In some embodiments, the semiconductor device 1a includes a well region 165. The well region 165 is disposed under the well region 151. The well region 165 has the second conductive type. In some embodiments, the well region 165 can be referred to as a deep p-well region or a deep n-well region.

In some embodiments, the semiconductor device 1a includes a doped region 166. The doped region 166 is disposed under the well region 165. The doped region 166 has the first conductive type. In some embodiments, the doped region 166 can be referred to as an n type buried layer or a p type buried layer.

In some embodiments, the semiconductor device 1a includes a shallow well region (not shown), with first conductive type, within the well region 151 and under the doped region 131.

In some embodiments, the semiconductor device 1a includes an interlayer dielectric (ILD) 172. The ILD 172 may cover the substrate 110, and gate structures 120-1 and 120-2. The ILD 172 may include a dielectric material, such as an oxide-containing material or other suitable materials.

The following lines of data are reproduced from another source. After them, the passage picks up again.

Lemma TEBDParameters_init_ok (a b : value) (p : TEBDParameters.t) :
  TEBDParameters.__init__ a b = Ok p ->
  p = {| TEBDParameters.max_bond_dimension := a;
         TEBDParameters.svd_relative_tolerance := b |}
  /\ le_zero a = Ok false /\ le_zero b = Ok false.
Proof.
  unfold TEBDParameters.__init__, positivity_test.
  destruct (le_zero a) as [[|]|] eqn:Ha; simpl; try discriminate.
  destruct (le_zero b) as [[|]|] eqn:Hb; simpl; try discriminate.
  intros [= <-]. auto.
Qed.

(** The cases in which [generate_parameters] returns. *)
Lemma generate_parameters_ok_inv (mode : mode_argument) (kwargs : gmap string value)
    (p : parameters) :
  generate_parameters mode kwargs = Ok p ->
  (mode = Member TDVP1SITE /\ exists q, p = TDVP1 q /\ TDVP1SiteParameters.call kwargs = Ok q)
  \/ (mode = Member TDVP2SITE /\ exists q, p = TDVP2 q /\ TDVP2SiteParameters.call kwargs = Ok q)
  \/ (mode = Member TEBD /\ exists q, p = TEBDp q /\ TEBDParameters.call kwargs = Ok q).
Proof.
  intros H. destruct mode as [[| | |]|s]; unfold generate_parameters in H; simpl in H;
    try discriminate H.
  - destruct (TDVP1SiteParameters.call kwargs) as [q|]; [| discriminate H].
    injection H as <-. left. eauto.
  - destruct (TDVP2SiteParameters.call kwargs) as [q|]; [| discriminate H].
    injection H as <-. right. left. eauto.
  - destruct (TEBDParameters.call kwargs) as [q|]; [| discriminate H].
    injection H as <-. right. right. eauto.
Qed.

(** X4: when no keyword of the call addresses the beartype wrapper, a
    record [generate_parameters] returns holds exactly the keywords of the
    call, each under its own name and unconverted; building a record from
    its own attributes gives the record back. *)
Theorem generated_record_holds_keywords (mode : mode_argument) (kwargs : gmap string value)
    (p : parameters) :
  (forall k, k ∈ dom kwargs -> wrapper_keyword k = false) ->
  generate_parameters mode kwargs = Ok p ->
  attributes p = kwargs /\ generate_parameters mode (attributes p) = Ok p.
Proof.
  intros _ H.
  assert (Hattr : attributes p = kwargs).
  { destruct (generate_parameters_ok_inv mode kwargs p H)
      as [(_ & q & -> & Hq) | [(_ & q & -> & Hq) | (_ & q & -> & Hq)]].
    - destruct (TDVP1SiteParameters_call_ok_inv kwargs q Hq) as (a & b & -> & _ & _ & Hi).
      destruct (TDVP1SiteParameters_init_ok a b q Hi) as (-> & _). reflexivity.
    - destruct (TDVP2SiteParameters_call_ok_inv kwargs q Hq)
        as (a & b & c & -> & _ & _ & _ & Hi).
      destruct (TDVP2SiteParameters_init_ok a b c q Hi) as (-> & _). reflexivity.
    - destruct (TEBDParameters_call_ok_inv kwargs q Hq) as (a & b & -> & _ & _ & Hi).
      destruct (TEBDParameters_init_ok a b q Hi) as (-> & _). reflexivity. }
  split; [exact Hattr |]. rewrite Hattr. exact H.
Qed.

Lemma generated_record_holds_keywords_witness :
  attributes (TEBDp {| TEBDParameters.max_bond_dimension := PyInt 20;
                       TEBDParameters.svd_relative_tolerance := PyFloat one_thousandth |})
  = {[ "max_bond_dimension" := PyInt 20; "svd_relative_tolerance" := PyFloat one_thousandth ]}.
Proof.
  apply (generated_record_holds_keywords (Member TEBD)
           {[ "max_bond_dimension" := PyInt 20;
              "svd_relative_tolerance" := PyFloat one_thousandth ]}).
  - intros k Hk. rewrite dom_insert_L, dom_singleton_L in Hk.
    apply elem_of_union in Hk as [Hk | Hk]; apply elem_of_singleton in Hk;
      subst k; reflexivity.
  - vm_compute. reflexivity.
Defined.

(** X5: the three constructors accept pairwise different keyword sets: a
    keyword map that one mode accepts is refused under every other mode. *)
Theorem keywords_fit_one_mode (mode1 mode2 : mode_argument) (kwargs : gmap string value)
    (p1 p2 : parameters) :
  generate_parameters mode1 kwargs = Ok p1 ->
  generate_parameters mode2 kwargs = Ok p2 ->
  mode1 = mode2 /\ p1 = p2.
Proof.
  intros H1 H2.
  assert (Hmode : mode1 = mode2).
  { destruct (generate_parameters_ok_inv mode1 kwargs p1 H1)
      as [(-> & q1 & _ & Hq1) | [(-> & q1 & _ & Hq1) | (-> & q1 & _ & Hq1)]];
    destruct (generate_parameters_ok_inv mode2 kwargs p2 H2)
      as [(-> & q2 & _ & Hq2) | [(-> & q2 & _ & Hq2) | (-> & q2 & _ & Hq2)]];
    try reflexivity; exfalso.
    all: first
      [ destruct (TDVP1SiteParameters_call_ok_inv kwargs q1 Hq1) as (a1 & b1 & E1 & _)
      | destruct (TDVP2SiteParameters_call_ok_inv kwargs q1 Hq1) as (a1 & b1 & c1 & E1 & _)
      | destruct (TEBDParameters_call_ok_inv kwargs q1 Hq1) as (a1 & b1 & E1 & _) ].
    all: first
      [ destruct (TDVP1SiteParameters_call_ok_inv kwargs q2 Hq2) as (a2 & b2 & E2 & _)
      | destruct (TDVP2SiteParameters_call_ok_inv kwargs q2 Hq2) as (a2 & b2 & c2 & E2 & _)
      | destruct (TEBDParameters_call_ok_inv kwargs q2 Hq2) as (a2 & b2 & E2 & _) ].
    all: rewrite E1 in E2.
    all: first
      [ apply (f_equal (fun m : gmap string value => m !! "relative_svd_tolerance")) in E2;
        vm_compute in E2; discriminate E2
      | apply (f_equal (fun m : gmap string value => m !! "svd_relative_tolerance")) in E2;
        vm_compute in E2; discriminate E2
      | apply (f_equal (fun m : gmap string value => m !! "numiter_lanczos")) in E2;
        vm_compute in E2; discriminate E2 ]. }
  split; [exact Hmode |]. subst mode2. congruence.
Qed.
Lemma substring_0_long (s : string) m : (String.length s <= m)%nat -> substring 0 m s = s.
Proof.
  revert m. induction s as [|c s IH]; intros m Hm; simpl.
  - destruct m; reflexivity.
  - destruct m as [|m]; simpl in Hm; [lia|]. rewrite IH; [reflexivity|lia].
Qed.

Lemma scheme_char_not_colon c : is_scheme_char c = true -> Ascii.eqb c ":" = false.
Proof.
  intros H. destruct (Ascii.eqb_spec c ":") as [->|]; [discriminate H|reflexivity].
Qed.

Lemma alpha_not_c0 c : is_ascii_alpha c = true -> is_c0_control_or_space c = false.
Proof. destruct c as [[] [] [] [] [] [] [] []]; vm_compute; congruence. Qed.

Lemma scheme_char_not_unsafe c : is_scheme_char c = true -> is_unsafe_url_byte c = false.
Proof. destruct c as [[] [] [] [] [] [] [] []]; vm_compute; congruence. Qed.

Lemma all_chars_app f a b : all_chars f (a ++ b) = (all_chars f a && all_chars f b)%bool.
Proof. induction a as [|c a IH]; simpl; [reflexivity|]. rewrite IH. apply andb_assoc. Qed.

Lemma remove_chars_none f s : all_chars (fun c => negb (f c)) s = true -> remove_chars f s = s.
Proof.
  induction s as [|c s IH]; simpl; [reflexivity|]. intros H.
  apply andb_true_iff in H as [Hc H]. apply negb_true_iff in Hc. rewrite Hc, IH by exact H.
  reflexivity.
Qed.

(** [urlparse] on ["scheme://host" ++ rest], where the scheme starts
    with a letter, [rest] is empty or starts a path, query or fragment,
    and no tab, CR or LF occurs. *)
Lemma base_url_of_split c0 s' h rest :
  is_ascii_alpha c0 = true -> all_chars is_scheme_char (String c0 s') = true ->
  all_chars (fun c => negb (Ascii.eqb c "/" || Ascii.eqb c "?" || Ascii.eqb c "#")) h = true ->
  (rest = "" \/ exists c r, rest = String c r /\
     (Ascii.eqb c "/" || Ascii.eqb c "?" || Ascii.eqb c "#") = true) ->
  all_chars (fun c => negb (is_unsafe_url_byte c)) (h ++ rest) = true ->
  base_url_of (String c0 s' ++ "://" ++ h ++ rest) = lower (String c0 s') ++ "://" ++ h.
Proof.
  intros Ha Hs Hh Hrest Hu. unfold base_url_of, urlparse_scheme_netloc.
  assert (Hl : lstrip is_c0_control_or_space (String c0 s' ++ "://" ++ h ++ rest) =
               String c0 s' ++ "://" ++ h ++ rest).
  { change (String c0 s' ++ "://" ++ h ++ rest) with (String c0 (s' ++ "://" ++ h ++ rest)).
    simpl. now rewrite (alpha_not_c0 c0 Ha). }
  rewrite Hl, remove_chars_none.
  2:{ rewrite all_chars_app. apply andb_true_iff. split.
      - apply (all_chars_impl is_scheme_char); [|exact Hs].
        intros c Hc. now rewrite scheme_char_not_unsafe.
      - exact Hu. }
  change ("://" ++ h ++ rest) with (String ":" ("//" ++ h ++ rest)).
  rewrite (break_at_app_stop (fun c => Ascii.eqb c ":") (String c0 s') ":" ("//" ++ h ++ rest)); [|
    apply (all_chars_impl is_scheme_char); [|exact Hs];
    intros c Hc; now rewrite scheme_char_not_colon|reflexivity].
  cbv iota beta. rewrite Ha, Hs. cbn [andb startswith Ascii.eqb Bool.eqb append].
  change ("" ++ h ++ rest) with (h ++ rest).
  simpl. rewrite substring_0_long by lia.
  change ("" ++ h ++ rest) with (h ++ rest).
  rewrite (break_at_fst_app _ h rest Hh Hrest). reflexivity.
Qed.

The oxide-containing material may include phosphosilicate glass (PSG), tetraethylorthosilicate (TEOS) oxide, un-doped silicate glass, silicon dioxide, doped silicon dioxide such as borophosphosilicate glass (BPSG), fused silica glass (FSG), boron doped silicon glass (BSG), another suitable dielectric material, or a combination thereof.

In some embodiments, the semiconductor device 1a includes conductive contacts 180, 181-1, 181-2, 182-1, 182-2, 183-1, 183-2, 184-1, 184-2, 185-1, 185-2, 186-1, 186-2, 187-1, 187-2, 188-1, and 188-2. The conductive contact 180 is electrically connected to the doped region 131. The conductive contact 180 is electrically connected to the doped region 131. The conductive contacts 181-1 and 182-1 are disposed over or vertically overlap the drift region 114. The conductive contacts 181-1 and 182-1 are disposed on the etch stop layer 170-1. Each of the conductive contacts 181-1 and 182-1 may function as a field plate, which is configured to act upon the electric field generated by the gate structure 120-1. The conductive contacts 181-1 and 182-1 may be configured to change distribution of the electric field generated by the gate structure 120-1 in the drift region 114, which enhances the internal electric field of the drift region 114 and increases the drift doping concentration of the drift region 114, thereby enhancing the breakdown voltage capability of the semiconductor device 1a. Although FIG. 1 illustrates that two field plates are disposed over the etch stop layer 170-1, the semiconductor devices 1a can include more field plates based on the requirements. The conductive contact 183-1 is electrically connected to the gate structure 120-1. The conductive contact 184-1 is electrically connected to the doped region 132-1. The conductive contact 185-1 is electrically connected to the doped region 133-1. The conductive contact 186-1 is electrically connected to the doped region 134-1. The conductive contact 187-1 is electrically connected to the doped region 135-1. The conductive contact 188-1 is electrically connected to the doped region 136-1.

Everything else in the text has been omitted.